Building a Video URL Canonicalization Pipeline in PHP 8.4 with SQLite

php dev.to

Three months ago I ran a sanity query against our production SQLite database and got an answer that made no sense: 41,283 rows in the videos table, but only about 29,000 distinct titles. We were not discovering 41,000 videos. We were discovering 29,000 videos and storing a third of them twice — sometimes four times — because the same YouTube video kept arriving under different URL shapes: youtu.be/dQw4w9WgXcQ from one regional feed, youtube.com/watch?v=dQw4w9WgXcQ&feature=share from another, m.youtube.com/watch?v=dQw4w9WgXcQ from a mobile-sourced list, and youtube.com/shorts/dQw4w9WgXcQ when the same upload trended as a Short. Four URLs, one video, four database rows, four near-identical public pages. Google Search Console was flagging hundreds of them as "Duplicate without user-selected canonical," which is GSC's polite way of telling you your crawl budget is on fire.

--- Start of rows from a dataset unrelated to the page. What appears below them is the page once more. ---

Lemma start_item_alone i w :
  et_items (vw_db w) !! ei_ID i = Some i ->
  match answer_alone h (start_item i) w with
  | Running => marked i false w (world_alone h (start_item i) w)
  | NotStarted _ _ => touched i w (world_alone h (start_item i) w)
  | Interrupted _ => False
  end.
Proof using Hcreate Hends.
  intros Hi. unfold start_item. destruct (ei_TargetNodeID i =? "")%string; [split; auto|].
  rewrite !answer_alone_bind, !world_alone_bind.
  set (w1 := world_alone h (request (EvCreate _ _ _)) w).
  assert (E1 : vw_db w1 = vw_db w) by done.
  change (answer_alone h (request (EvCreate (ei_ServerID i) (ei_SourceNodeID i) (ei_TargetNodeID i))) w)
    with (create (ei_ServerID i) w). clearbody w1.
  assert (Ht : touched i w w1) by (split; rewrite E1; auto).
  destruct (create (ei_ServerID i) w) as [m|e] eqn:Ec; [|exact Ht].
  assert (Hm : m <> "") by (intros ->; by apply (Hcreate (ei_ServerID i) w)).
  assert (H2 : marked i false w (snd (h _ (EvSetItem (ei_ID i) m "preparing" None) w1))).
  { apply set_item_marks; try done; [unfold item_statuses; set_solver|by left]. }
  rewrite !answer_alone_bind, !world_alone_bind.
  change (answer_alone h (request (EvSetItem (ei_ID i) m "preparing" None)) w1) with (None : error).
  change (world_alone h (request (EvSetItem (ei_ID i) m "preparing" None)) w1)
    with (snd (h _ (EvSetItem (ei_ID i) m "preparing" None) w1)).
  set (w2 := snd _) in *. clearbody w2.
  assert (Ht2 : touched i w w2) by (destruct H2 as (K1 & a & b & c & _ & _ & _ & K2); split; eauto).
  cbv beta iota. rewrite !answer_alone_bind, !world_alone_bind.
  change (answer_alone h (request (EvPrepare m)) w2) with (prepare m).
  change (world_alone h (request (EvPrepare m)) w2) with w2.
  destruct (prepare m) as [e|]; [exact Ht2|]. rewrite !answer_alone_bind, !world_alone_bind.
  change (answer_alone h (request (EvExecute m)) w2) with (execute m).
  change (world_alone h (request (EvExecute m)) w2) with w2.
  destruct (execute m) as [e|]; [exact Ht2|]. rewrite !answer_alone_bind, !world_alone_bind.
  apply (set_item_marks i (ei_ID i) false m "running" None w w2); try done; [unfold item_statuses; set_solver|by left].
Qed.

(** Rows of the plan as they are in the tables. *)
Definition current (items : list EvacuationItem) (w : EvWorld) : Prop :=
  NoDup (map ei_ID items) /\
  forall i, i ∈ items -> et_items (vw_db w) !! ei_ID i = Some i /\ ei_PlanID i = p.

Lemma current_tail i items ends w w' :
  current (i :: items) w -> rows_fine w -> marked i ends w w' -> current items w'.
Proof using Type.
  intros [Hnd Hc] Hf Hm. cbn in Hnd. apply NoDup_cons in Hnd as [Hni Hnd]. split; [done|]. intros j Hj.
  destruct (Hc j ltac:(by right)) as [Ej Epj]. split; [|done].
  destruct (Hc i ltac:(left)) as [Ei Epi].
  destruct (marked_rows i ends w w' Ei Epi Hf Hm) as (_ & _ & _ & K & _). rewrite K; [done|].
  intros E. apply Hni. rewrite <- E. apply list_elem_of_fmap. by exists j.
Qed.

Lemma current_drop i items w : current (i :: items) w -> current items w.
Proof using Type.
  intros [Hnd Hc]. cbn in Hnd. apply NoDup_cons in Hnd as [_ Hnd]. split; [done|]. intros j Hj. apply Hc. by right.
Qed.

Lemma start_items_alone items n w :
  current items w -> rows_fine w ->
  answer_alone h (start_items n items) w = None /\
  let w' := world_alone h (start_items n items) w in
  et_plans (vw_db w') = et_plans (vw_db w) /\ rows_fine w' /\ (pendings w' <= pendings w)%nat /\
  (n < maxConcurrentEvacuationMigrations -> Exists (fun i => ei_Status i = "pending") items ->
   (pendings w' < pendings w)%nat).
Proof using Hcreate Hends.
  revert n w. induction items as [|i items IH]; intros n w Hc Hf; cbv zeta.
  { split_and!; try done. intros _ H. by inversion H. }
  pose proof (Hc) as [_ Hci]. destruct (Hci i ltac:(left)) as [Ei Ep]. clear Hci.
  cbn [start_items]. destruct (Z.leb_spec maxConcurrentEvacuationMigrations n) as [Hn|Hn].
  { split_and!; try done. intros. lia. }
  destruct (Hf _ _ Ei) as [_ Hrow]. specialize (Hrow Ep) as (_ & Hel & _).
  destruct (negb (ei_Eligible i) || _) eqn:Ew.
  { destruct (IH n w (current_drop _ _ _ Hc) Hf) as (H1 & H2 & H3 & H4 & H5). split_and!; try done.
    intros Hlt Hex. apply H5; [done|]. apply Exists_cons in Hex as [Hp|Hex]; [|done]. exfalso.
    rewrite Hp, (Hel Hp) in Ew. done. }
  apply orb_false_elim in Ew as [_ Es]. apply negb_false_iff, String.eqb_eq in Es.
  assert (Hend : forall n' w', marked i false w w' ->
    answer_alone h (start_items n' items) w' = None /\
    let w'' := world_alone h (start_items n' items) w' in
    et_plans (vw_db w'') = et_plans (vw_db w) /\ rows_fine w'' /\ (pendings w'' < pendings w)%nat).
  { intros n' w' Hm. destruct (marked_rows i false w w' Ei Ep Hf Hm) as (K1 & K2 & K3 & K4 & K5 & K6).
    destruct (IH n' w' (current_tail _ _ _ _ _ Hc Hf Hm) K1) as (H1 & H2 & H3 & H4 & H5).
    specialize (K3 Es). cbv zeta in *. split_and!; [done|congruence|done|lia]. }
  pose proof (start_item_alone i w Ei) as Hs. rewrite !answer_alone_bind, !world_alone_bind.
  destruct (answer_alone h (start_item i) w) as [|m e|e]; [| |done].
  - destruct (Hend (n + 1) _ Hs) as (H1 & H2 & H3 & H4). cbv zeta in *. split_and!; try done; intros; lia.
  - rewrite !answer_alone_bind, !world_alone_bind. set (w1 := world_alone h (start_item i) w) in *. clearbody w1.
    assert (Hm : marked i false w (snd (h _ (EvSetItem (ei_ID i) m "failed" (Some e)) w1))).
    { apply set_item_marks; try done; [unfold item_statuses; set_solver|by right]. }
    destruct (Hend n _ Hm) as (H1 & H2 & H3 & H4). cbv zeta in *. split_and!; try done; exact (Nat.lt_le_incl _ _ H4).
Qed.

Lemma outcome_ends m :
  evacuationMigrationOutcome (status m) = "completed" \/ evacuationMigrationOutcome (status m) = "failed".
Proof using Hcreate Hends.
  pose proof (Hends m) as H. unfold evacuationMigrationOutcome in *. repeat case_match; auto; done.
Qed.

(** An observer's look at the items that are under way. *)
Lemma reconcile_items_alone items w :
  current items w -> rows_fine w ->
  answer_alone h (reconcile_items items) w = None /\
  let w' := world_alone h (reconcile_items items) w in
  et_plans (vw_db w') = et_plans (vw_db w) /\ rows_fine w' /\ (pendings w' <= pendings w)%nat /\
  (forall id j, et_items (vw_db w') !! id = Some j -> in_progress j = true ->
     et_items (vw_db w) !! id = Some j /\ id ∉ map ei_ID items).
Proof using Hcreate Hends.
  revert w. induction items as [|i items IH]; intros w Hc Hf; cbv zeta.
  { split_and!; try done. intros id j Hj _. split; [exact Hj|]. apply not_elem_of_nil. }
  pose proof (Hc) as [Hnd Hci]. destruct (Hci i ltac:(left)) as [Ei Ep]. clear Hci.
  cbn in Hnd. apply NoDup_cons in Hnd as [Hni _].
  cbn [reconcile_items]. destruct (Hf _ _ Ei) as [_ Hrow]. specialize (Hrow Ep) as (_ & _ & Hmig).
  destruct (negb (in_progress i) || _) eqn:Ew.
  { destruct (IH w (current_drop _ _ _ Hc) Hf) as (H1 & H2 & H3 & H4 & H5). cbv zeta in *. split_and!; try done.
    intros id j Hj Hp. destruct (H5 id j Hj Hp) as [K1 K2]. split; [done|]. cbn. intros [->|Hin]%elem_of_cons; [|done].
    assert (j = i) as -> by congruence. apply orb_true_iff in Ew as [Ew|Ew]; [by rewrite Hp in Ew|].
    apply String.eqb_eq in Ew. by apply (Hmig Hp). }
  clear Ew.
  assert (Hend : forall w', marked i true w w' ->
    answer_alone h (reconcile_items items) w' = None /\
    let w'' := world_alone h (reconcile_items items) w' in
    et_plans (vw_db w'') = et_plans (vw_db w) /\ rows_fine w'' /\ (pendings w'' <= pendings w)%nat /\
    (forall id j, et_items (vw_db w'') !! id = Some j -> in_progress j = true ->
       et_items (vw_db w) !! id = Some j /\ id ∉ map ei_ID (i :: items))).
  { intros w' Hm. destruct (marked_rows i true w w' Ei Ep Hf Hm) as (K1 & K2 & _ & K4 & (i' & K5 & K5') & K6).
    destruct (IH w' (current_tail _ _ _ _ _ Hc Hf Hm) K1) as (H1 & H2 & H3 & H4 & H5). cbv zeta in *.
    split_and!; [done|congruence|done|lia|]. intros id j Hj Hp. destruct (H5 id j Hj Hp) as [L1 L2].
    assert (Hid : id <> ei_ID i). { intros ->. rewrite K5 in L1. injection L1 as <-. by rewrite K5' in Hp. }
    split; [by rewrite <- K4|]. cbn. by intros [|]%elem_of_cons. }
  rewrite !answer_alone_bind, !world_alone_bind.
  set (w1 := world_alone h (request (EvStatus (ei_MigrationID i))) w).
  change (answer_alone h (request (EvStatus (ei_MigrationID i))) w) with (Got (status (ei_MigrationID i))).
  assert (Ht : touched i w w1) by (split; auto). clearbody w1. cbv beta iota zeta.
  assert (Hmark : forall st err, st = "completed" \/ st = "failed" ->
    marked i true w (snd (h _ (EvSetItem (ei_ID i) (ei_MigrationID i) st err) w1))).
  { intros st err Hst. apply set_item_marks; try done; destruct Hst as [-> | ->]; unfold item_statuses; set_solver. }
  rewrite !answer_alone_bind, !world_alone_bind.
  destruct (outcome_ends (ei_MigrationID i)) as [-> | ->].
  - exact (Hend _ (Hmark "completed" None ltac:(by left))).
  - exact (Hend _ (Hmark "failed" _ ltac:(by right))).
Qed.

(** Reading a plan that is there. *)
Lemma get_plan_alone w row :
  et_plans (vw_db w) !! p = Some row -> rows_fine w ->
  exists items, answer_alone h (GetEvacuationPlan p) w = Got (mkEvacuationPlan p (pw_NodeID row) (pw_Status row) items) /\
    world_alone h (GetEvacuationPlan p) w = w /\ current items w /\
    (forall id i, et_items (vw_db w) !! id = Some i -> ei_PlanID i = p -> i ∈ items).
Proof using Type.
  intros Hp Hf.
  set (items := isort (fun a b => str_lt (ei_ID a) (ei_ID b)) (filter (fun i => ei_PlanID i = p) (values (et_items (vw_db w))))).
  assert (Hin : forall i, i ∈ items <-> ei_PlanID i = p /\ exists k, et_items (vw_db w) !! k = Some i).
  { intros i. unfold items. rewrite isort_perm, list_elem_of_filter, elem_of_values. done. }
  exists items. split_and!.
  - unfold GetEvacuationPlan, etry. rewrite answer_alone_bind.
    change (answer_alone h (request (EvPlanRow p)) w) with (plan_row p (vw_db w)). unfold plan_row. by rewrite Hp.
  - unfold GetEvacuationPlan, etry. rewrite world_alone_bind.
    change (answer_alone h (request (EvPlanRow p)) w) with (plan_row p (vw_db w)). unfold plan_row. by rewrite Hp.
  - split.
    + unfold items. rewrite isort_perm. 
      assert (Hnd : NoDup (map ei_ID (values (et_items (vw_db w))))).
      { unfold values. rewrite map_map. erewrite (map_ext_in _ fst); [apply NoDup_fst_map_to_list|].
        intros [k i] Hk. apply list_elem_of_In, elem_of_map_to_list in Hk. by destruct (Hf k i Hk). }
      clear Hin items. induction (values (et_items (vw_db w))) as [|i l IH]; [done|].
      cbn in Hnd. apply NoDup_cons in Hnd as [Hni Hnd]. rewrite filter_cons. case_decide; [|by apply IH].
      cbn. apply NoDup_cons. split; [|by apply IH]. intros (j & E & Hj)%list_elem_of_fmap. apply Hni.
      apply list_elem_of_filter in Hj as [_ Hj]. apply list_elem_of_fmap. by exists j.
    + intros i [Ep [k Hk]]%Hin. destruct (Hf k i Hk) as [Eid _]. split; [by rewrite Eid|done].
  - intros id i Hi Ep. apply Hin. split; [done|by eexists].
Qed.

(** Nothing of the plan is pending or under way. *)
Definition settled (w : EvWorld) : Prop :=
  forall id i, et_items (vw_db w) !! id = Some i -> ei_PlanID i = p -> ei_Status i = "completed" \/ ei_Status i = "failed".

Definition ended (w : EvWorld) : Prop :=
  (exists row, et_plans (vw_db w) !! p = Some row /\ (pw_Status row = "completed" \/ pw_Status row = "failed")) /\ settled w.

I run TrendVidStream, a global video streaming discovery site that ingests trending data from eight regions on a staggered cron schedule. Every region is a separate fetch pass, every pass can surface the same globally viral video, and every upstream source formats its URLs slightly differently. This article walks through the canonicalization pipeline I built to fix the mess: how we extract a stable video ID from any URL variant, how we collapse duplicates at write time with SQLite UPSERTs, how we backfilled 41,000 existing rows without downtime, and the edge cases that only showed up in production. The stack is PHP 8.4 and SQLite with FTS5, deployed over plain FTP to shared LiteSpeed hosting. No Kubernetes, no Redis, no excuses.

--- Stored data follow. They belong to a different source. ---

(* ===== verification/Membership.v ===== *)
(** * Membership of the nodes

    [forge/api/internal/services/clustermembership/service.go]: nodes join,
    leave, are drained and put under maintenance; [services/drain] keeps a
    ledger of drains from the events of the others, and
    [services/fencing/fencing.go] raises the generation of the servers of a
    node that came back.

    A function is a program over [MbEff]; what it does under the service's
    mutex is one request ([MbMem]).  The planner of evacuations and the manager
    of traffic are behind [MbPlan], [MbExecute], [MbWithdraw] and
    [MbReinstate].  The goroutine of a drain is the program [drain_run], which
    [StartDrain] starts; a call of the planner may panic, which ends it there.
    Logging is left out. *)
From Stdlib Require Import ZArith Lia.
From stdpp Require Import base gmap strings list fin_maps relations.
From coqutil Require Import Datatypes.RecordSettersUsingExistingGetters.
From S2P Require Import Prelude GoStrings GoSort Programs Capacity PlanRun.
Import RecordSetNotations1.
#[local] Open Scope string_scope.
#[local] Open Scope list_scope.
#[local] Open Scope Z_scope.
#[local] Open Scope go_scope.

(** ** Nodes *)

(** The columns of a node that its life cycle changes, and its heartbeat. *)
Record NodeLife := mkNodeLife {
  nl_Draining : bool;
  nl_Maintenance : bool;
  nl_DesiredState : string;
  nl_Status : string;
  nl_MaintenanceMessage : string;
  nl_HeartbeatState : string
}.

(* go: store/store_nodes.go type:NodeLifecyclePatch *)
Record NodeLifecyclePatch := mkPatch {
  np_Draining : option bool;
  np_Maintenance : option bool;
  np_DesiredState : option string;
  np_Status : option string;
  np_MaintenanceMessage : option string
}.

Definition desired_states : list string := ["active"; "maintenance"; "draining"].

(** What is checked before the statement is made. *)
(* go: store/store_nodes.go L347-377 *)
Definition patch_error (nodeID : string) (patch : NodeLifecyclePatch) : error :=
  if (TrimSpace nodeID =? "")%string then Some "node id is required"
  else
    match np_DesiredState patch with
    | Some d => if slices_contains desired_states d then None else Some (cat ["invalid desired state "; quote d])
    | None =>
        match np_Draining patch, np_Maintenance patch, np_Status patch, np_MaintenanceMessage patch with
        | None, None, None, None => Some "no lifecycle fields to update"
        | _, _, _, _ => None
        end
    end.

(** The statement: only the columns of the patch change. *)
(* go: store/store_nodes.go L352-374 *)
Definition patched (patch : NodeLifecyclePatch) (n : NodeLife) : NodeLife :=
  mkNodeLife (default (nl_Draining n) (np_Draining patch)) (default (nl_Maintenance n) (np_Maintenance patch))
    (default (nl_DesiredState n) (np_DesiredState patch))
    (default (nl_Status n) (TrimSpace <$> np_Status patch))
    (default (nl_MaintenanceMessage n) (np_MaintenanceMessage patch)) (nl_HeartbeatState n).

(* go: store/store_nodes.go L378-385 *)
Definition update_node (nodeID : string) (patch : NodeLifecyclePatch) (nodes : gmap string NodeLife)
    : bool * gmap string NodeLife :=
  match nodes !! nodeID with
  | Some n => (true, <[nodeID := patched patch n]> nodes)
  | None => (false, nodes)
  end.

(** ** The service *)

(* go: services/clustermembership/service.go type:Metrics *)
Record MembershipMetrics := mkMembershipMetrics {
  mm_NodesJoinedTotal : Z;
  mm_NodesLeftTotal : Z;
  mm_DrainStartedTotal : Z;
  mm_DrainCompletedTotal : Z;
  mm_MaintStartedTotal : Z;
  mm_MaintEndedTotal : Z
}.

(** [ms_draining] has the tracker of a drain, [ms_closed] the trackers whose
    channel is closed, [ms_next] the number of the next one. *)
(* go: services/clustermembership/service.go type:Service *)
Record MembershipService := mkMembership {
  ms_evacuator : bool;
  ms_trafficMgr : bool;
  ms_metrics : MembershipMetrics;
  ms_draining : gmap string nat;
  ms_closed : gset nat;
  ms_next : nat
}.

Inductive MbEff : Type -> Type :=
| MbNode (nodeID : string) : MbEff (answer NodeLife)
| MbUpdate (nodeID : string) (patch : NodeLifecyclePatch) : MbEff (answer bool)
| MbAudit (nodeID : string) : MbEff error
| MbServers (nodeID : string) : MbEff (answer (list string))
| MbPlan (nodeID : string) : MbEff (outcome (answer (string * string)))
| MbExecute (planID : string) : MbEff (outcome error)
| MbWithdraw (nodeID : string) : MbEff error
| MbReinstate (nodeID : string) : MbEff error
| MbPublish (kind nodeID : string) : MbEff error
| MbMem {A} (f : MembershipService -> A * MembershipService) : MbEff A
| MbGo (nodeID : string) (tracker : nat) : MbEff unit.

Definition B_ (A : Type) : Type := prog MbEff A.

Definition btry {A B} (m : B_ (answer A)) (k : A -> B_ (answer B)) : B_ (answer B) :=
  pbind m (fun r => match r with Got a => k a | Failed e => Ret (Failed e) end).
Notation "'let?^' x := m 'in' k" := (btry m (fun x => k))
  (at level 200, x binder, m at level 200, k at level 200, only parsing) : go_scope.
Notation "m ;;^ k" := (pbind m (fun _ => k))
  (at level 100, k at level 200, right associativity, only parsing) : go_scope.

Definition wrapped {A} (what : string) (m : B_ (answer A)) : B_ (answer A) :=
  pbind m (fun r => Ret (match r with
                         | Got a => Got a
                         | Failed e => Failed (ErrText (cat [what; ": "; store_error_text e]))
                         end)).

Definition bfails {A} (msg : string) : B_ (answer A) := Ret (Failed (ErrText msg)).

(* go: store/store_nodes.go func:Store.PatchNodeLifecycle *)
Definition PatchNodeLifecycle (nodeID : string) (patch : NodeLifecyclePatch) : B_ (answer NodeLife) :=
  match patch_error nodeID patch with
  | Some e => bfails e
  | None =>
      let?^ found := request (MbUpdate nodeID patch) in
      if negb found then bfails "node not found"
      else request (MbAudit nodeID) ;;^ request (MbNode nodeID)
  end.

(* go: services/clustermembership/service.go func:Service.SetTrafficManager *)
Definition SetTrafficManager (tm : bool) : B_ unit := request (MbMem (fun s => (tt, s <| ms_trafficMgr := tm |>))).
(* go: services/clustermembership/service.go func:Service.SetEvacuationPlanner *)
Definition SetEvacuationPlanner (ep : bool) : B_ unit := request (MbMem (fun s => (tt, s <| ms_evacuator := ep |>))).
(* go: services/clustermembership/service.go func:Service.trafficManager *)
Definition trafficManager : B_ bool := request (MbMem (fun s => (ms_trafficMgr s, s))).
(* go: services/clustermembership/service.go func:Service.evacuationPlanner *)
Definition evacuationPlanner : B_ bool := request (MbMem (fun s => (ms_evacuator s, s))).
(* go: services/clustermembership/service.go func:Service.increment *)
Definition increment (update : MembershipMetrics -> MembershipMetrics) : B_ unit :=
  request (MbMem (fun s => (tt, s <| ms_metrics := update (ms_metrics s) |>))).

Section Service.
(** Whether there is a publisher. *)
Context (publisher : bool).

(* go: services/clustermembership/service.go func:Service.publish *)
Definition mpublish (kind nodeID : string) : B_ unit :=
  if publisher then request (MbPublish kind nodeID) ;;^ Ret tt else Ret tt.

Why the Same Video Arrives Under Six Different URLs

If you only ever consume the official Data API, you mostly get clean video IDs. The moment you ingest from more than one source type — trending feeds, RSS, sitemaps, scraped "related" lists, user submissions — you inherit the full zoo of YouTube URL formats:

  • https://www.youtube.com/watch?v=<id> — the classic desktop form, usually dragging &feature=, &si=, or &pp= tracking params behind it
  • https://youtu.be/<id> — the share-button short link, often with ?si=<share-token> appended
  • https://www.youtube.com/shorts/<id> — same 11-character ID, different path shape
  • https://www.youtube.com/embed/<id> and https://www.youtube-nocookie.com/embed/<id> — harvested from embedded players on third-party pages
  • https://m.youtube.com/watch?v=<id> and https://music.youtube.com/watch?v=<id> — host variants
  • https://www.youtube.com/live/<id> — live streams, which keep the same ID after the broadcast ends
  • https://www.youtube.com/attribution_link?u=%2Fwatch%3Fv%3D<id> — the truly cursed one, with a URL-encoded URL nested inside a query parameter

All of these point at the same underlying resource. The 11-character ID is the only stable identity. On a single-region site you might get away with naive string matching because one source tends to be internally consistent. On a multi-region pipeline you will not: our eight regional fetch passes run at different hours, hit different feed endpoints, and routinely surface the same viral video in five or six regions within the same day. Without canonicalization, every region writes its own row.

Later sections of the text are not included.